Foxconn, tech’s biggest contract manufacturer, today became the latest company to recognise the new reality of a divided world for its products, announcing it would have to separate its supply chains.

“No matter if it’s India, south-east Asia or the Americas, there will be a manufacturing ecosystem in each,” Foxconn’s chairman Liu Young-way told reporters following its latest earnings report. While China would still play a key role, the country’s “days as the world’s factory are done”, Bloomberg reported him as saying.

The Taiwanese company had reported a 34 per cent jump in net profit for the second quarter. Kathrin Hille in Taipei reports the stronger-than-expected results pointed to another shift Foxconn was making — it is retuning its business model to reduce dependency on the low-margin, labour-intensive assembly of mass-market products such as Apple’s iPhone in order to diversify towards higher-margin products such as components for industrial automation and driverless vehicles.
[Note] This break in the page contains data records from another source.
Definition fresh_b (u : Uuid) m : bool :=
  negb (is_nil u)
  && bool_decide (map_Forall (λ _ n, map_Forall (λ _ v, v ≠ u) (mn_member_certificate_ids n)
                     ∧ mn_revoked_certificate_ids n !! u = None) (cs_networks m)).
Definition good_draws_b env m : bool :=
  fresh_b (ce_uuid env) m && from_option (λ key, len key =? 32) true (ce_random env).
Lemma good_draws_b_true env m : good_draws_b env m = true → good_draws env m.
Proof.
  intros [[Hnil%negb_true_iff Hf%bool_decide_eq_true]%andb_true_iff Hk]%andb_true_iff.
  split; [split; [done|]|].
  - intros id n Hn. destruct (Hf id n Hn) as [Hids Hr]. split; [|done].
    intros d Hd. by apply (Hids d _ Hd).
  - intros key Hkey. rewrite Hkey in Hk. by apply Z.eqb_eq.
Qed.

(** ** How the primitives run *)
Lemma state_run s r s' : state s = (r, s') → r = Ok (sv_memory s) ∧ s' = s.
Proof. by intros [= <- <-]. Qed.
Lemma set_state_run m s r s' :
  set_state m s = (r, s') → r = Ok tt ∧ s' = mkServer m (sv_disk s) (sv_refresh_nonces s).
Proof. by intros [= <- <-]. Qed.
Lemma set_nonces_run nonces s r s' :
  set_nonces nonces s = (r, s') → r = Ok tt ∧ s' = mkServer (sv_memory s) (sv_disk s) nonces.
Proof. by intros [= <- <-]. Qed.
(** The state file afterwards is the one before or the memory. *)
Lemma write_state_run env s r s' :
  write_state env s = (r, s') →
  (s' = s ∧ r = Err Internal)
  ∨ s' = mkServer (sv_memory s) (sv_memory s) (sv_refresh_nonces s).
Proof.
  unfold write_state. intros Hr. run_handler Hr.
  destruct (ce_write env); run_handler Hr; naive_solver.
Qed.
End state.

(** Runs a request, through its primitives, in hypothesis [H]: one goal per way
    it returns, with the server it leaves. *)
Ltac run_request H :=
  repeat lazymatch type of H with
  | (_ ≫= _) ?s = (_, _) =>
      let Hrun := fresh "Hrun" in
      apply handler_bind_run in H as [(?x & ?s1 & Hrun & H)|(?e & Hrun & H)];
      run_request Hrun
  | lift _ _ = (_, _) => apply lift_run in H as [H ->]
  | read _ = (_, _) => apply read_run in H as [H ->]; try (injection H as ->); try discriminate H
  | state _ = (_, _) => apply state_run in H as [H ->]; try (injection H as ->); try discriminate H
  | set_state _ _ = (_, _) => apply set_state_run in H as [H ->]; try discriminate H
  | set_nonces _ _ = (_, _) => apply set_nonces_run in H as [H ->]; try discriminate H
  | write_state _ _ = (_, _) => apply write_state_run in H as [[-> H]| ->]
  | mret _ _ = (_, _) => apply ret_run in H as [H ->]
  end;
  try match goal with
  | Hx : Err _ = Ok _ |- _ => discriminate Hx
  | Hx : Ok _ = Err _ |- _ => discriminate Hx
  end;
  cbn [sv_memory sv_disk sv_refresh_nonces] in *.

Section preservation.
Context `{UuidLib} `{Ed25519} `{IpNetLib} `{!IpNetLaws} `{HashOrder} `{SessionCrypto}.
Context `{!ControllerLib} `{!MembershipSerde} `{!AuthorizationSerde} `{!PolicySerde} `{!PlanetSerde}.
Implicit Types (m : ControllerState) (n : ManagedNetwork) (s : Server) (env : Env).

(** ** Networks *)
Lemma with_network_ok m id n : state_ok m → network_ok id n → state_ok (with_network m id n).
Proof.
  intros [Hn Ht] Hok. split; cbn.
  - intros id' n' [[<- <-]|[_ Hl]]%lookup_insert_Some; [done|by apply Hn].
  - intros t k Hk. destruct (decide (id = et_network_id k)) as [->|Hne].
    + rewrite lookup_insert_eq. by eexists.
    + rewrite lookup_insert_ne by done. by eapply Ht.
Qed.
Lemma with_token_ok m t k :
  state_ok m → is_Some (cs_networks m !! et_network_id k) → state_ok (with_token m t k).
Proof.
  intros [Hn Ht] Hk. split; [exact Hn|]. cbn.
  intros t' k' [[<- <-]|[_ Hl]]%lookup_insert_Some; [done|by eapply Ht].
Qed.
Lemma new_network_ok network key :
  len key = 32 →
  network_ok (vn_id network) (mkManagedNetwork network ∅ key 1 1 ∅ ∅ 1 ManagedPolicy_default).
Proof.
  intros Hk. split; cbn; try done; intros *; by rewrite lookup_empty.
Qed.
Lemma next_epoch_bounds e : 1 ≤ e ≤ u64_max → e ≤ next_epoch e ∧ 1 ≤ next_epoch e ≤ u64_max.
Proof. unfold next_epoch, sat_add64, u64_max. lia. Qed.

(** Changes of the policy, and of claims that keep key and addresses. *)
Lemma with_policy_ok id n epoch p :
  1 ≤ epoch ≤ u64_max → network_ok id n → network_ok id (with_policy n epoch p).
Proof. intros He []. split; cbn; eauto. tauto. Qed.
Lemma with_same_claims_ok id n d c c' :
  mn_members n !! d = Some c → mc_network_id c' = mc_network_id c →
  mc_device_id c' = mc_device_id c → mc_device_public_key c' = mc_device_public_key c →
  mc_assigned_addresses c' = mc_assigned_addresses c →
  network_ok id n → network_ok id (with_members n (<[d := c']> (mn_members n))).
Proof.
  intros Hd Hn Hdev Hpk Ha [].
  assert (∀ d1 c1, <[d := c']> (mn_members n) !! d1 = Some c1 →
    ∃ c0, mn_members n !! d1 = Some c0 ∧ mc_network_id c1 = mc_network_id c0
      ∧ mc_device_id c1 = mc_device_id c0 ∧ mc_device_public_key c1 = mc_device_public_key c0
      ∧ mc_assigned_addresses c1 = mc_assigned_addresses c0) as Hback.
  { intros d1 c1 [[<- <-]|[_ Hl]]%lookup_insert_Some; eauto 10. }
  split; cbn; eauto.
  - intros d1 c1 (c0 & Hc0 & -> & -> & -> & _)%Hback. eauto.
  - intros d1 c1 (c0 & Hc0 & _)%Hback. eauto.
  - intros d1 c1 d2 c2 a (c3 & H3' & _ & _ & _ & ->)%Hback (c4 & H4' & _ & _ & _ & ->)%Hback. eauto.
  - intros d1 c1 a (c0 & Hc0 & _ & _ & _ & ->)%Hback. eauto.
  - intros d1 c1 (c0 & Hc0 & _ & _ & _ & ->)%Hback. eauto.
Qed.
Lemma without_member_ok id n d now : network_ok id n → network_ok id (without_member n d now).
Proof.
  intros []. split; cbn; try done.
  - intros d1 c1 [_ ?]%lookup_delete_Some. eauto.
  - intros d1 c1 [? ?]%lookup_delete_Some. rewrite lookup_delete_ne by done. eauto.
  - intros d1 c1 d2 c2 a [_ ?]%lookup_delete_Some [_ ?]%lookup_delete_Some. eauto.
  - intros d1 c1 a [_ ?]%lookup_delete_Some. eauto.
  - intros d1 c1 [_ ?]%lookup_delete_Some. eauto.
  - intros d1 d2 u [_ ?]%lookup_delete_Some [_ ?]%lookup_delete_Some. eauto.
  - intros d1 u [Hne Hu]%lookup_delete_Some. destruct (mn_member_certificate_ids n !! d) as [u'|] eqn:Hd; [|eauto].
    rewrite lookup_insert_ne; [eauto|]. intros ->. apply Hne. eauto.
  - intros d1 u [_ ?]%lookup_delete_Some. eauto.
  - destruct no_epochs0 as (? & ? & Hp). split_and!; try lia; destruct (_ || _); try lia;
      apply next_epoch_bounds in Hp; lia.
Qed.
Lemma rekeyed_ok id n key : len key = 32 → network_ok id n → network_ok id (rekeyed n (mkNetworkKey key)).
Proof.
  intros Hk []. split; cbn; try done; eauto.
  destruct no_epochs0 as (Hke & Ha & ?). apply next_epoch_bounds in Hke, Ha. lia.
Qed.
It already faces insurgents in the iPhone space such as China’s Luxshare, and as our #techAsia newsletter reports today, Apple itself could struggle in China with smartphone users saying they are likely to dump its handset if it fails to include the Tencent WeChat app that President Trump has decided to ban. Analysts have warned global iPhone unit shipments could fall by as much as 30 per cent.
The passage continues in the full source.